A London depot was established, advertisements placed in the national press and in journals and magazines. Stevens began to lay-out the surrounding grounds of the house more attractively. They already contained an avenue of birch trees and a cherry orchard and Stevens added a second avenue to join the first. T R Key noted that, although overgrown, the avenue was still in existence in 1961.
The water from the springs was directed into channels from which it was bottled in increasing quantities. Unfortunately for Stevens, attempts to interest London firms in bottling and selling the water failed as they believed the flow was not sufficiently great. Henry King Stevens died in 1898, aged 62 (a young age for someone who, presumably imbibed his own product) at “Mineral Spring” as he had renamed his house.
In October that year Stevens’ daughters and a man named Ward sold the estate and mineral water rights at auction for £2,450 to R W White & Company, manufacturers of soft drinks. The Flitwick Chalybeate Company was formed and a painting by Gainsborough adapted to sell the product.

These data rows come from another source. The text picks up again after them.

(** * voice-idea-pilot: the iterative field-extraction-and-validation engine

    A shallow embedding of [src/backend/service.py] (the form schema, the
    extractor normalisation, the base and progressive validators, the
    merge step) and of the status rule of [src/backend/api_run.py].

    Modelling conventions.
    - A Python [dict] with string keys is a [gmap string _]: Python's
      [==] on dicts ignores insertion order, and so does [=] on [gmap].
      [Config.FORM_SCHEMA] is iterated in declaration order, so it is an
      association list.
    - A field value is [None] or a [str], as [FormFieldResponse]
      ([Optional[str]]) and the [ExtractFormFields] signature
      ([string|null]) declare.
    - A [str] is a Rocq [string]; its characters are read as the code
      points below 256, so [len] is [String.length].
    - A Python exception is a [Raise] result; the exceptions that the
      modelled functions can raise are listed in [exn]. *)

From Stdlib Require Import String Ascii List ZArith Lia Bool DecimalString.
From stdpp Require Import gmap strings list fin_maps.

(** ** Python values, exceptions, results *)

Inductive pyval : Type :=
| PNone
| PStr (s : string).

#[global] Instance pyval_eq_dec : EqDecision pyval.
Proof. solve_decision. Defined.

Inductive exn : Type :=
| TypeError
| AttributeError
| KeyError
| HTTPException.

Inductive result (A : Type) : Type :=
| Ok (a : A)
| Raise (e : exn).
Arguments Ok {A} a.
Arguments Raise {A} e.

#[global] Instance result_ret : MRet result := λ A a, Ok a.

#[global] Instance result_bind : MBind result := λ A B k r,
  match r with
  | Ok a => k a
  | Raise e => Raise e
  end.

#[global] Instance result_fmap : FMap result := λ A B f r,
  match r with
  | Ok a => Ok (f a)
  | Raise e => Raise e
  end.

(** [for x in xs: acc = body(acc, x)], where the body may raise. *)
Fixpoint for_each {A S} (body : S → A → result S) (xs : list A) (acc : S)
  : result S :=
  match xs with
  | [] => Ok acc
  | x :: xs' => acc' ← body acc x; for_each body xs' acc'
  end.

(** [key in d] *)
Definition contains {V} (d : gmap string V) (key : string) : bool :=
  match d !! key with Some _ => true | None => false end.

(** [d[key]] *)
Definition getitem {V} (d : gmap string V) (key : string) : result V :=
  match d !! key with Some v => Ok v | None => Raise KeyError end.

The water was used in some London hospitals and sold at some chemist shops throughout south-east England. Too many extravagant claims were made for it, notably that it could improve the ability of “backward children”. At best it was probably a mild tonic and good for people with anaemia.

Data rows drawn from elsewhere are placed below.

(** ** package strings (Go standard library)

    The three functions [ParseKey] uses.  A Go string is a byte sequence;
    [TrimSpace] removes the leading and trailing code points that
    [unicode.IsSpace] accepts, recognised by their UTF-8 encodings. *)

Module strings.

Definition bytes (l : list nat) : list ascii := map ascii_of_nat l.

(** UTF-8 encodings of the White_Space code points: U+0009..U+000D,
    U+0020, U+0085, U+00A0, U+1680, U+2000..U+200A, U+2028, U+2029,
    U+202F, U+205F, U+3000. *)
Definition spaceEncodings : list (list ascii) :=
  map bytes
    [ [9]; [10]; [11]; [12]; [13]; [32];
      [194; 133]; [194; 160];
      [225; 154; 128];
      [226; 128; 128]; [226; 128; 129]; [226; 128; 130]; [226; 128; 131];
      [226; 128; 132]; [226; 128; 133]; [226; 128; 134]; [226; 128; 135];
      [226; 128; 136]; [226; 128; 137]; [226; 128; 138];
      [226; 128; 168]; [226; 128; 169]; [226; 128; 175];
      [226; 129; 159];
      [227; 128; 128] ]%nat.

(** [stripPrefix w s] is the rest of [s] after the prefix [w], if [s]
    starts with [w]. *)
Fixpoint stripPrefix (w s : list ascii) : option (list ascii) :=
  match w, s with
  | [], _ => Some s
  | c :: w', d :: s' => if Ascii.eqb c d then stripPrefix w' s' else None
  | _ :: _, [] => None
  end.

(** The rest of [s] after one leading encoding of the table [enc]. *)
Fixpoint stripAny (enc : list (list ascii)) (s : list ascii) : option (list ascii) :=
  match enc with
  | [] => None
  | w :: enc' =>
    match stripPrefix w s with
    | Some r => Some r
    | None => stripAny enc' s
    end
  end.

(** Drop leading encodings of [enc] while there is one; [fuel] bounds the
    number of iterations and [length s] is always enough. *)
Fixpoint trimFront (enc : list (list ascii)) (fuel : nat) (s : list ascii) : list ascii :=
  match fuel with
  | O => s
  | S fuel' =>
    match stripAny enc s with
    | Some r => trimFront enc fuel' r
    | None => s
    end
  end.

Definition trimLeftSpace (s : list ascii) : list ascii :=
  trimFront spaceEncodings (List.length s) s.

(** Trailing white space: the same scan on the reversed bytes, with the
    encodings reversed. *)
Definition trimRightSpace (s : list ascii) : list ascii :=
  rev (trimFront (map (@rev ascii) spaceEncodings) (List.length s) (rev s)).

Definition TrimSpace (s : string) : string :=
  string_of_list_ascii (trimRightSpace (trimLeftSpace (list_ascii_of_string s))).

(** [IndexByte s c]: index of the first [c] in [s], or -1. *)
Fixpoint IndexByte (s : string) (c : ascii) : Z :=
  match s with
  | EmptyString => -1
  | String d s' =>
    if Ascii.eqb d c then 0
    else let i := IndexByte s' c in if i <? 0 then -1 else i + 1
  end.

(** The slices [s[:i]] and [s[i:]] for [0 <= i <= len(s)]. *)
Definition sliceTo (s : string) (i : Z) : string := substring 0 (Z.to_nat i) s.
Definition sliceFrom (s : string) (i : Z) : string :=
  substring (Z.to_nat i) (String.length s - Z.to_nat i) s.

End strings.

(** ** package policy *)

Module policy.

Definition JitterKind := string.
Definition JitterNone : JitterKind := "none".
Definition JitterFull : JitterKind := "full".
Definition JitterEqual : JitterKind := "equal".

Definition float64 := spec_float.
Definition f64_0 : float64 := S754_zero false.
Definition f64_1 : float64 := S754_finite false 4503599627370496 (-52).
Definition f64_2 : float64 := S754_finite false 4503599627370496 (-51).
Definition f64_10 : float64 := S754_finite false 5629499534213120 (-49).

Module PolicyKey.
Record t := mk { Namespace : string; Name : string }.
End PolicyKey.

Module BudgetRef.
Record t := mk { Name : string; Cost : Z }.
End BudgetRef.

T R Key notes: “The two medicinal springs were surrounded by a high fence of corrugated iron, enclosing about a quarter of an acre of the Moor. Within this were the 60 foot sheds covering the springs and also a large filtering shed; in this were racks containing bags of peat that had been dug from the Moor and thoroughly sifted; the water from the springs was channelled into tanks, into which the racks were lowered and the dried peat soaked for two or three weeks. The liquid having absorbed the iron from the peat was then finally conveyed to a corrugated iron pump-house where it was raised by a hand pump to a large tank on the roof; from there it was siphoned off into ten gallon glass containers. At the time of the Company’s greatest prosperity cartloads of these large vessels were taken two or three times a week to Flitwick station for transport to the London depot of R W White & Company. The firm’s managing director, Mr F H Sergeant, still vividly recalls the golden colour and the unpleasant taste of the product forty years ago”.

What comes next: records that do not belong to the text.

Lemma max_ge_r a b :
  is_nan a = false -> is_nan b = false -> le b (max a b) = true.
Proof.
  intros Ha Hb. unfold max. destruct (lt a b) eqn:E.
  - now apply le_refl.
  - now apply not_lt_le.
Qed.

(** The running minimum is never NaN, is the start value or one of the
    elements, and lies below the start value and every element that is not
    NaN. *)
Lemma fold_min xs : forall init,
  is_nan init = false ->
  let r := fold_left min xs init in
  is_nan r = false
  /\ (r = init \/ In r xs)
  /\ le r init = true
  /\ forall a, In a xs -> is_nan a = false -> le r a = true.
Proof.
  induction xs as [|b rest IH]; intros init Hinit; cbn [fold_left].
  - repeat split; auto using le_refl; try (intros a []); contradiction.
  - pose proof (min_not_nan init b Hinit) as Hm.
    destruct (IH (min init b) Hm) as (Hr & Hin & Hle & Hall).
    repeat split.
    + exact Hr.
    + destruct Hin as [->|Hin]; [|right; now right].
      destruct (min_cases init b) as [->| ->]; [now left | right; now left].
    + apply (le_trans _ (min init b)); auto using min_le_l.
    + intros a [<-|Ha] Hnan; [|now apply Hall].
      apply (le_trans _ (min init b)); auto using min_le_r.
Qed.

Lemma fold_max xs : forall init,
  is_nan init = false ->
  let r := fold_left max xs init in
  is_nan r = false
  /\ (r = init \/ In r xs)
  /\ le init r = true
  /\ forall a, In a xs -> is_nan a = false -> le a r = true.
Proof.
  induction xs as [|b rest IH]; intros init Hinit; cbn [fold_left].
  - repeat split; auto using le_refl; try (intros a []); contradiction.
  - pose proof (max_not_nan init b Hinit) as Hm.
    destruct (IH (max init b) Hm) as (Hr & Hin & Hle & Hall).
    repeat split.
    + exact Hr.
    + destruct Hin as [->|Hin]; [|right; now right].
      destruct (max_cases init b) as [->| ->]; [now left | right; now left].
    + apply (le_trans _ (max init b)); auto using max_ge_l.
    + intros a [<-|Ha] Hnan; [|now apply Hall].
      apply (le_trans _ (max init b)); auto using max_ge_r.
Qed.

Lemma fold_min_lower xs init a :
  is_nan init = false -> In a xs -> is_nan a = false ->
  le (fold_left min xs init) a = true.
Proof. intros Hinit. now apply (fold_min xs init Hinit). Qed.

Lemma fold_max_upper xs init a :
  is_nan init = false -> In a xs -> is_nan a = false ->
  le a (fold_left max xs init) = true.
Proof. intros Hinit. now apply (fold_max xs init Hinit). Qed.

Lemma fold_min_le xs xs' init :
  is_nan init = false ->
  (forall a, In a xs' -> In a xs) ->
  le (fold_left min xs init) (fold_left min xs' init) = true.
Proof.
  intros Hinit Hsub.
  destruct (fold_min xs init Hinit) as (Hr & _ & Hle & Hall).
  destruct (fold_min xs' init Hinit) as (Hr' & [->|Hin] & _ & _).
  - exact Hle.
  - apply Hall; [now apply Hsub | exact Hr'].
Qed.

Lemma fold_max_le xs xs' init :
  is_nan init = false ->
  (forall a, In a xs' -> In a xs) ->
  le (fold_left max xs' init) (fold_left max xs init) = true.
Proof.
  intros Hinit Hsub.
  destruct (fold_max xs init Hinit) as (Hr & _ & Hle & Hall).
  destruct (fold_max xs' init Hinit) as (Hr' & [->|Hin] & _ & _).
  - exact Hle.
  - apply Hall; [now apply Hsub | exact Hr'].
Qed.

Lemma fold_min_permutation xs xs' init :
  is_nan init = false -> Permutation xs xs' ->
  eqb (fold_left min xs init) (fold_left min xs' init) = true.
Proof.
  intros Hinit Hperm.
  apply le_antisym;
    [exact (proj1 (fold_min xs init Hinit))
    |exact (proj1 (fold_min xs' init Hinit)) | |].
  - apply fold_min_le; [assumption|]. intros a.
    apply Permutation_in. now symmetry.
  - apply fold_min_le; [assumption|]. intros a.
    now apply Permutation_in.
Qed.

Lemma fold_max_permutation xs xs' init :
  is_nan init = false -> Permutation xs xs' ->
  eqb (fold_left max xs init) (fold_left max xs' init) = true.
Proof.
  intros Hinit Hperm.
  apply le_antisym;
    [exact (proj1 (fold_max xs init Hinit))
    |exact (proj1 (fold_max xs' init Hinit)) | |].
  - apply fold_max_le; [assumption|]. intros a.
    now apply Permutation_in.
  - apply fold_max_le; [assumption|]. intros a.
    apply Permutation_in. now symmetry.
Qed.

Lemma fold_min_permutation_agree xs xs' init :
  is_nan init = false -> Permutation xs xs' ->
  equal_or_zeros (fold_left min xs init) (fold_left min xs' init).
Proof.
  intros Hinit Hperm. apply eqb_equal_or_zeros.
  - exact (proj1 (fold_min xs init Hinit)).
  - exact (proj1 (fold_min xs' init Hinit)).
  - now apply fold_min_permutation.
Qed.

Lemma fold_max_permutation_agree xs xs' init :
  is_nan init = false -> Permutation xs xs' ->
  equal_or_zeros (fold_left max xs init) (fold_left max xs' init).
Proof.
  intros Hinit Hperm. apply eqb_equal_or_zeros.
  - exact (proj1 (fold_max xs init Hinit)).
  - exact (proj1 (fold_max xs' init Hinit)).
  - now apply fold_max_permutation.
Qed.

End Reduction.

(** The loop over the corners is six independent reductions. *)
Lemma corners_closed_form matrix_world corners : forall l0 l1 l2 u0 u1 u2,
  let world := map matrix_world corners in
  fold_left (corner_body matrix_world) corners ((l0, l1, l2), (u0, u1, u2))
  = ((fold_left PyFloat.min (map x world) l0,
      fold_left PyFloat.min (map y world) l1,
      fold_left PyFloat.min (map z world) l2),
     (fold_left PyFloat.max (map x world) u0,
      fold_left PyFloat.max (map y world) u1,
      fold_left PyFloat.max (map z world) u2)).
Proof.
  induction corners as [|corner rest IH]; intros; [reflexivity|].
  subst world. cbn [fold_left map corner_body]. apply IH.
Qed.

Lemma compute_bounding_box_closed_form mesh :
  let world := map (Object.matrix_world mesh) (Object.bound_box mesh) in
  compute_bounding_box mesh
  = mkBoundingBox
      (fold_left PyFloat.min (map x world) PyFloat.inf,
       fold_left PyFloat.min (map y world) PyFloat.inf,
       fold_left PyFloat.min (map z world) PyFloat.inf)
      (fold_left PyFloat.max (map x world) PyFloat.neg_inf,
       fold_left PyFloat.max (map y world) PyFloat.neg_inf,
       fold_left PyFloat.max (map z world) PyFloat.neg_inf).
Proof.
  unfold compute_bounding_box. now rewrite corners_closed_form.
Qed.

(** ** The outcomes of [execute] *)



Lemma execute_finishes os json_dumps bpy mesh doc payload :
  Bpy.active_object bpy = Some mesh ->
  build_mesh_json os mesh = inr doc ->
  json_dumps doc = inr payload ->
  execute os json_dumps bpy []
  = ([marker "START_MESH_JSON" (Bpy.filepath bpy) (Object.name mesh);
      payload;
      marker "END_MESH_JSON" (Bpy.filepath bpy) (Object.name mesh)],
     inr FINISHED).
Proof.
  intros Hm Hb Hd. unfold execute, io_bind, io_lift, print, io_ret.
  rewrite Hm. simpl. rewrite Hb. simpl. now rewrite Hd.
Qed.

By the 1930s Flitwick Water had lost virtually all its appeal to the buying public. In 1938 R W White & Company sold the property and the buildings around the springs were dismantled, gradually the once-cultivated fields and gardens reverted to pasture and by 1961 were a meeting place for Flitwick Gun Club. Only the shed with the hand-pump remained by 1961 as well as “two trickles of dark water rising sluggishly from the peat among the silver birches and meandering slowly towards the Flitt”.